YOUR OBJECTIVE: Search the data below for the string "Context" and copy all lines where it shows up.

PROVIDED RECORDS:
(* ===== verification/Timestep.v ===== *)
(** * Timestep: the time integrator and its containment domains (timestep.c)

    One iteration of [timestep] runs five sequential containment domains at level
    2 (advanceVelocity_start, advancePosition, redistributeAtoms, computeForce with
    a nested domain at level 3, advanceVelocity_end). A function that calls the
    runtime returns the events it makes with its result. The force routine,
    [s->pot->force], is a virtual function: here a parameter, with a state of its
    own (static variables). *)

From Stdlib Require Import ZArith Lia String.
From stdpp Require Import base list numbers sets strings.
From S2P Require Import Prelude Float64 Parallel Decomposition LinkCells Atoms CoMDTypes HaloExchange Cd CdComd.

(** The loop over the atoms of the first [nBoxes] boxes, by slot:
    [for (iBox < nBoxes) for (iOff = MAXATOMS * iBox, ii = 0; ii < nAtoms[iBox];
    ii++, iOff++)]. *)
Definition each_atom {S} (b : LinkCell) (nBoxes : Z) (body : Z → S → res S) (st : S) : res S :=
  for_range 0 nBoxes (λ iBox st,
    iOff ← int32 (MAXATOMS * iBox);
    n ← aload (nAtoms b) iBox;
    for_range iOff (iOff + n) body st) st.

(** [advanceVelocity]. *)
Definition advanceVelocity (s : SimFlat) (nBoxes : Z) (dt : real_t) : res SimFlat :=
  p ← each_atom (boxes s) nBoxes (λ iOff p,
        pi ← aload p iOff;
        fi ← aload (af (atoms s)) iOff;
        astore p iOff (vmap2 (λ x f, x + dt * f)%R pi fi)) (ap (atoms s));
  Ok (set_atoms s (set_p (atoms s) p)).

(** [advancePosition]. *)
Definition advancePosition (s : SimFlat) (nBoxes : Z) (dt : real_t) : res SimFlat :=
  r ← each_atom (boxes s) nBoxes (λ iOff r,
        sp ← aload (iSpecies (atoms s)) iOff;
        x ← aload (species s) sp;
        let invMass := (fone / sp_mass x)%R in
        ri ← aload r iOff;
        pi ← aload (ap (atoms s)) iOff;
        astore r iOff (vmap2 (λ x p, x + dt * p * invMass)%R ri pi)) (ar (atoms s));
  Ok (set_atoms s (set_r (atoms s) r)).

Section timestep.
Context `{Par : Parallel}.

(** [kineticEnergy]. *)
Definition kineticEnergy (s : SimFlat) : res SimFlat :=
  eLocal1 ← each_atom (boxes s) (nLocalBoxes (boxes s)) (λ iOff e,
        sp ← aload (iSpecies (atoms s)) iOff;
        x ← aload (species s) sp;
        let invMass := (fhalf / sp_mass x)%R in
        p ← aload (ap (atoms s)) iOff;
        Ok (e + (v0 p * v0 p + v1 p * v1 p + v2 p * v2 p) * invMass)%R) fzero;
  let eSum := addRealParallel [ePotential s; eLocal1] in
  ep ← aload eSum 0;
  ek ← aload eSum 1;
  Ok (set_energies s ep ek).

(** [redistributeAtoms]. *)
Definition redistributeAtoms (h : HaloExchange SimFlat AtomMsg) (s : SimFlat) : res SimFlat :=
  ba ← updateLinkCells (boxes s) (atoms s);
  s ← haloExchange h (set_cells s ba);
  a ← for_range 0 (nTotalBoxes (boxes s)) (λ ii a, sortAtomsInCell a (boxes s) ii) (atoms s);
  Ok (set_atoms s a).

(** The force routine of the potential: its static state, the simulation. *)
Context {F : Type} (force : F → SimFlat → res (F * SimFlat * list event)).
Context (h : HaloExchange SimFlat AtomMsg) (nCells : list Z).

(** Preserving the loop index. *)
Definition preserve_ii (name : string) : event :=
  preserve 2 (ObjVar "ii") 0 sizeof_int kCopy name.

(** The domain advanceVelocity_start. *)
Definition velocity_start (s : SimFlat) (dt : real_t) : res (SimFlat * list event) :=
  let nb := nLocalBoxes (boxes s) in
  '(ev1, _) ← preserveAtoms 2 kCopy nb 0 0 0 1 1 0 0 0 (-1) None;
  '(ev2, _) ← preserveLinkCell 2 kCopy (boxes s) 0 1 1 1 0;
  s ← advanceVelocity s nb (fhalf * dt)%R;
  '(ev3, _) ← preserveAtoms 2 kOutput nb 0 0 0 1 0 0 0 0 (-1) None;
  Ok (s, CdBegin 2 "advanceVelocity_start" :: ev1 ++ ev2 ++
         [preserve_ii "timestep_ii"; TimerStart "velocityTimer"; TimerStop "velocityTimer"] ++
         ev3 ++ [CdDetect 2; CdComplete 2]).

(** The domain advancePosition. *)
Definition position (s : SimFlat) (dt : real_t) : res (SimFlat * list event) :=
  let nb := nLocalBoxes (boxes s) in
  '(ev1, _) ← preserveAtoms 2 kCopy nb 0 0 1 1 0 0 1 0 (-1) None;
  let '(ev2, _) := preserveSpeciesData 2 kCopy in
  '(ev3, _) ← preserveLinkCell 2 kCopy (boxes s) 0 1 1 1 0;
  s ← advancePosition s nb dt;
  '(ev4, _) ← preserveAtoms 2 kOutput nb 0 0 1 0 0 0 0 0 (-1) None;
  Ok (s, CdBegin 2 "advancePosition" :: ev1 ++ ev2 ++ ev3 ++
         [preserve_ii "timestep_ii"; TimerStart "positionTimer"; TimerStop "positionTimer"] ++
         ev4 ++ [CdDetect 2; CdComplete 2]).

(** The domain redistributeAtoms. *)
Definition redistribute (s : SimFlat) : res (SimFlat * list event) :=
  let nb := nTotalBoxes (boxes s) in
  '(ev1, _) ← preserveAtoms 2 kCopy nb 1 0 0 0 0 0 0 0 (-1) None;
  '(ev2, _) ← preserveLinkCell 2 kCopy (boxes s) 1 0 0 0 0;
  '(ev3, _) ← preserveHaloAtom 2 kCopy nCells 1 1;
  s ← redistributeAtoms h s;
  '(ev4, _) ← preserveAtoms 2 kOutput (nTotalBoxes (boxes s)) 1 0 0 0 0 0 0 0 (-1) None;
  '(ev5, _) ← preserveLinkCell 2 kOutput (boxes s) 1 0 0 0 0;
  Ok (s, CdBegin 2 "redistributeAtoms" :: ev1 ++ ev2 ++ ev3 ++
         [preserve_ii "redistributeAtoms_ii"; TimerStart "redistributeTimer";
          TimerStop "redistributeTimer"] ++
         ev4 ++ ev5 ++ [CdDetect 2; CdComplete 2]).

RESULT OF THIS TASK:
Context `{Par : Parallel}.
Context {F : Type} (force : F → SimFlat → res (F * SimFlat * list event)).
Context (h : HaloExchange SimFlat AtomMsg) (nCells : list Z).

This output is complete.